(* ===== verification/UsmallSpec.v ===== *)
(** * What cat, echo and wc print

    Their output as a function of their input, however the kernel cuts the input
    into the pieces that [read] returns. *)

From S2P Require Import Prelude Mem Cstring Uprog Ulib Usmall.

Lemma run_io_puts fd l : forall ch inp, run_io fd (ufor l (putc 1)) ch inp = mk_io (map u8 l) (Some (inl tt)) ch inp.
Proof.
  induction l as [|c l IH]; intros ch inp; [done|]. cbn [ufor].
  erewrite run_io_bind by reflexivity. by rewrite IH.
Qed.

Lemma piece_cons n ch c inp : 0 < n -> exists l, piece n ch (c :: inp) = c :: l /\ (length l < S (length inp))%nat /\ c :: inp = (c :: l) ++ drop (length (c :: l)) (c :: inp).
Proof.
  intros Hn. unfold piece. destruct (Nat.min _ _) as [|k] eqn:E; [lia|]. exists (take k inp). cbn [take].
  split; [done|]. split; [rewrite length_take; lia|]. cbn [app length drop]. f_equal. rewrite length_take.
  destruct (decide (k <= length inp)%nat); [by rewrite Nat.min_l, take_drop|].
  by rewrite Nat.min_r, take_ge, drop_ge, app_nil_r by lia.
Qed.

Lemma piece_nil n ch : piece n ch [] = [].
Proof. unfold piece. by rewrite take_nil. Qed.

(** ** cat *)

Lemma run_io_read {A} fd n (k : reply -> U A) ch inp :
  run_io fd (Sys (Cread fd n) k) ch inp =
  run_io fd (k (mk_reply (Z.of_nat (length (piece n ch inp))) (piece n ch inp))) (tl ch) (drop (length (piece n ch inp)) inp).
Proof. cbn [run_io]. by rewrite Z.eqb_refl. Qed.

(** One turn of [cat]: at the end, or with a piece [d] of the input. *)
Lemma cat_turn_end fd ch : run_io fd (cat_body fd tt) ch [] = mk_io [] (Some (inl (inr 0))) (tl ch) [].
Proof. unfold cat_body, read. cbn [ubind]. rewrite run_io_read, piece_nil. reflexivity. Qed.

Lemma cat_turn fd ch inp : piece 512 ch inp <> [] ->
  run_io fd (cat_body fd tt) ch inp = mk_io (piece 512 ch inp) (Some (inl (inl tt))) (tl ch) (drop (length (piece 512 ch inp)) inp).
Proof.
  intros Hd. unfold cat_body, read. cbn [ubind]. rewrite run_io_read. set (d := piece 512 ch inp) in *. cbn [r_val r_data ubind].
  rewrite (proj2 (Z.ltb_lt 0 (Z.of_nat (length d)))) by (destruct d; cbn; [done|lia]). rewrite Nat2Z.id, take_ge by lia.
  unfold write, sysv. cbn [ubind run_io r_val]. rewrite !Z.eqb_refl. cbn [negb run_io]. unfold io_write. cbn [io_out io_end io_ch io_left].
  by rewrite app_nil_r.
Qed.

Lemma cat_loop fd : forall fuel inp ch, (length inp < fuel)%nat ->
  exists ch', run_io fd (uloop fuel (cat_body fd) tt) ch inp = mk_io inp (Some (inl 0)) ch' [].
Proof.
  induction fuel as [|fuel IH]; intros inp ch Hf; [lia|]. cbn [uloop]. destruct inp as [|c inp].
  - exists (tl ch). by rewrite (run_io_bind _ _ _ _ _ _ _ _ _ (cat_turn_end fd ch)).
  - destruct (piece_cons 512 ch c inp ltac:(lia)) as (l & Hl & Hlen & E). pose proof (cat_turn fd ch (c :: inp)) as Ht. rewrite Hl in Ht.
    rewrite (run_io_bind _ _ _ _ _ _ _ _ _ (Ht ltac:(done))).
    destruct (IH (drop (length (c :: l)) (c :: inp)) (tl ch)) as (ch' & Hrun); [rewrite length_drop; cbn [length] in *; lia|].
    exists ch'. rewrite Hrun. unfold io_write. cbn [io_out io_end io_ch io_left]. by rewrite <- E.
Qed.

(** [cat] copies its input to its output, byte by byte, to the end and
    however the reads cut it, and returns. *)
Theorem cat_copies fd fuel inp ch : (length inp < fuel)%nat ->
  exists ch', run_io fd (cat fuel fd) ch inp = mk_io inp (Some (inl tt)) ch' [].
Proof.
  intros Hf. destruct (cat_loop fd fuel inp ch Hf) as (ch' & Hrun). exists ch'. unfold cat. rewrite (run_io_bind _ _ _ _ _ _ _ _ _ Hrun).
  unfold io_write. cbn. by rewrite app_nil_r.
Qed.

Lemma cat_witness : exists ch', run_io 0 (cat 10 0) [2%nat; 1%nat] [104; 105; 10; 0; 255] = mk_io [104; 105; 10; 0; 255] (Some (inl tt)) ch' [].
Proof. apply (cat_copies 0 10 [104; 105; 10; 0; 255] [2%nat; 1%nat]). cbn. lia. Defined.

(** ** wc *)

Definition is_sep (ch : Z) : bool := bool_decide (ch ∈ wc_seps).

Definition lines_of (l : list Z) : Z := Z.of_nat (length (filter (fun c => c = 10) l)).
(** A word starts at each byte that is no separator and follows one, or comes
    first. *)
Fixpoint words_from (inword : bool) (l : list Z) : Z :=
  match l with
  | [] => 0
  | c :: l' => (if negb (is_sep c) && negb inword then 1 else 0) + words_from (negb (is_sep c)) l'
  end.

Lemma lines_cons c l : lines_of (c :: l) = (if c =? 10 then 1 else 0) + lines_of l.
Proof. unfold lines_of. rewrite filter_cons. destruct (Z.eqb_spec c 10); case_decide; try done; cbn [length]; lia. Qed.

Lemma strchr_sep ch : is_sep ch = match strchr wc_seps ch with Some _ => true | None => false end.
Proof.
  unfold is_sep. assert (forall l, bool_decide (ch ∈ l) = match strchr l ch with Some _ => true | None => false end) as H; [|apply H].
  induction l as [|a l IH]; cbn; [done|]. destruct (Z.eqb_spec a ch) as [->|Hne].
  - apply bool_decide_eq_true. by left.
  - assert (bool_decide (ch ∈ a :: l) = bool_decide (ch ∈ l)) as ->.
    { apply bool_decide_ext. rewrite elem_of_cons. naive_solver. }
    rewrite IH. by destruct (strchr l ch).
Qed.

Lemma words_from_range b l : 0 <= words_from b l <= Z.of_nat (length l).
Proof. revert b. induction l as [|c l IH]; intros b; cbn; [lia|]. specialize (IH (negb (is_sep c))). destruct (negb (is_sep c) && negb b); lia. Qed.

Lemma s32_small x : - 2 ^ 31 <= x < 2 ^ 31 -> s32 x = x.
Proof. intros H. unfold s32, u32. zcase; lia. Qed.

(** Nothing wraps around in less than 2^31 bytes. *)
Lemma wc_fold : forall l k, 0 <= wc_l k -> 0 <= wc_w k -> 0 <= wc_c k ->
  wc_l k + Z.of_nat (length l) < 2 ^ 31 -> wc_w k + Z.of_nat (length l) < 2 ^ 31 -> wc_c k + Z.of_nat (length l) < 2 ^ 31 ->
  exists b, fold_left wc_char l k =
    mk_counts (wc_l k + lines_of l) (wc_w k + words_from (wc_inword k) l) (wc_c k + Z.of_nat (length l)) b.
Proof.
  induction l as [|c l IH]; intros k Hl Hw Hc Ml Mw Mc; cbn [fold_left].
  - exists (wc_inword k). destruct k. unfold lines_of. cbn. f_equal; lia.
  - cbn [length] in *. set (k' := wc_char k c).
    assert (k' = mk_counts (wc_l k + (if c =? 10 then 1 else 0)) (wc_w k + (if negb (is_sep c) && negb (wc_inword k) then 1 else 0))
      (wc_c k + 1) (negb (is_sep c))) as Hk'.
    { unfold k', wc_char. rewrite (strchr_sep c). rewrite !s32_small by lia. destruct (strchr wc_seps c); cbn [negb andb].
      - f_equal; [destruct (c =? 10); lia|lia].
      - destruct (wc_inword k); cbn [negb]; f_equal; try lia; destruct (c =? 10); lia. }
    assert (0 <= (if c =? 10 then 1 else 0) <= 1) by (destruct (c =? 10); lia).
    assert (0 <= (if negb (is_sep c) && negb (wc_inword k) then 1 else 0) <= 1) by (destruct (_ && _); lia).
    destruct (IH k') as (b & ->); rewrite ?Hk'; cbn [wc_l wc_w wc_c wc_inword]; try lia.
    exists b. rewrite lines_cons. cbn [words_from]. f_equal; lia.
Qed.

Lemma wc_turn_end fd ch k : run_io fd (wc_body fd k) ch [] = mk_io [] (Some (inl (inr (0, k)))) (tl ch) [].
Proof. unfold wc_body, read. cbn [ubind]. rewrite run_io_read, piece_nil. reflexivity. Qed.

Lemma wc_turn fd ch inp k : piece 512 ch inp <> [] ->
  run_io fd (wc_body fd k) ch inp =
  mk_io [] (Some (inl (inl (fold_left wc_char (piece 512 ch inp) k)))) (tl ch) (drop (length (piece 512 ch inp)) inp).
Proof.
  intros Hd. unfold wc_body, read. cbn [ubind]. rewrite run_io_read. set (d := piece 512 ch inp) in *. cbn [r_val r_data ubind].
  rewrite (proj2 (Z.ltb_lt 0 (Z.of_nat (length d)))) by (destruct d; cbn; [done|lia]). by rewrite Nat2Z.id, take_ge by lia.
Qed.

Lemma wc_loop fd : forall fuel inp ch k, (length inp < fuel)%nat ->
  exists ch', run_io fd (uloop fuel (wc_body fd) k) ch inp = mk_io [] (Some (inl (0, fold_left wc_char inp k))) ch' [].
Proof.
  induction fuel as [|fuel IH]; intros inp ch k Hf; [lia|]. cbn [uloop]. destruct inp as [|c inp].
  - exists (tl ch). by rewrite (run_io_bind _ _ _ _ _ _ _ _ _ (wc_turn_end fd ch k)).
  - destruct (piece_cons 512 ch c inp ltac:(lia)) as (l & Hl & Hlen & E). pose proof (wc_turn fd ch (c :: inp) k) as Ht. rewrite Hl in Ht.
    rewrite (run_io_bind _ _ _ _ _ _ _ _ _ (Ht ltac:(done))).
    destruct (IH (drop (length (c :: l)) (c :: inp)) (tl ch) (fold_left wc_char (c :: l) k)) as (ch' & Hrun); [rewrite length_drop; cbn [length] in *; lia|].
    exists ch'. rewrite Hrun. rewrite <- fold_left_app, <- E. done.
Qed.

(** The line that [wc] prints. *)
Definition wc_line (l w c : Z) (name : list Z) : list Z := dec l ++ 32 :: dec w ++ 32 :: dec c ++ 32 :: name ++ [10].

Lemma say_counts l w c name : say "%d %d %d %s" [Num l; Num w; Num c; Str (Some name)] = ufor (wc_line l w c name) (putc 1).
Proof. unfold wc_line. rendering. Qed.

(** [wc] counts: for every input of less than 2^31 bytes, however the reads
    cut it, it prints the number of its newlines, of its words, of its bytes, and
    the name.  A word starts at a byte that is no separator and comes first or
    after a separator, also where two reads meet. *)
Theorem wc_counts fd fuel inp ch name : (length inp < fuel)%nat -> Z.of_nat (length inp) < 2 ^ 31 ->
  exists ch', run_io fd (wc fuel fd name) ch inp =
    mk_io (map u8 (wc_line (lines_of inp) (words_from false inp) (Z.of_nat (length inp)) name)) (Some (inl tt)) ch' [].
Proof.
  intros Hf Hn. destruct (wc_loop fd fuel inp ch (mk_counts 0 0 0 false) Hf) as (ch' & Hrun). exists ch'. unfold wc.
  rewrite (run_io_bind _ _ _ _ _ _ _ _ _ Hrun).
  destruct (wc_fold inp (mk_counts 0 0 0 false)) as (b & Hfold); [cbn; lia..|]. rewrite Hfold. cbn [wc_l wc_w wc_c wc_inword Z.ltb Z.compare].
  rewrite say_counts, run_io_puts. by rewrite io_write_nil, !Z.add_0_l.
Qed.

Lemma wc_witness : exists ch', run_io 0 (wc 20 0 (str_bytes "f")) [3%nat] (str_bytes "two words" ++ [10]) =
  mk_io (str_bytes "1 2 10 f" ++ [10]) (Some (inl tt)) ch' [].
Proof.
  destruct (wc_counts 0 20 (str_bytes "two words" ++ [10]) [3%nat] (str_bytes "f")) as (ch' & H); [apply Nat.ltb_lt; reflexivity|apply Z.ltb_lt; reflexivity|].
  exists ch'. rewrite H. reflexivity.
Defined.

(** ** echo *)

Fixpoint join (args : list (list Z)) : list Z :=
  match args with [] => [] | [a] => a ++ [10] | a :: args' => a ++ 32 :: join args' end.

Lemma echo_args_out args : forall ch inp, run_io 0 (echo_args args) ch inp = mk_io (join args) (Some (inl tt)) ch inp.
Proof.
  induction args as [|a args IH]; intros ch inp; [done|]. cbn [echo_args]. unfold write, sysv. cbn [ubind].
  destruct args as [|b args]; [by cbn; unfold io_write; cbn; rewrite ?app_nil_r|].
  rewrite bool_decide_eq_false_2 by done. cbn [ubind run_io]. change (1 =? 1) with true. cbn [ubind]. rewrite IH. unfold io_write. cbn. done.
Qed.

What the task asks
Beginning with the line that contains "destruct args as", write out every line through the end of the entries above, exactly.

Task answer
  destruct args as [|b args]; [by cbn; unfold io_write; cbn; rewrite ?app_nil_r|].
  rewrite bool_decide_eq_false_2 by done. cbn [ubind run_io]. change (1 =? 1) with true. cbn [ubind]. rewrite IH. unfold io_write. cbn. done.
Qed.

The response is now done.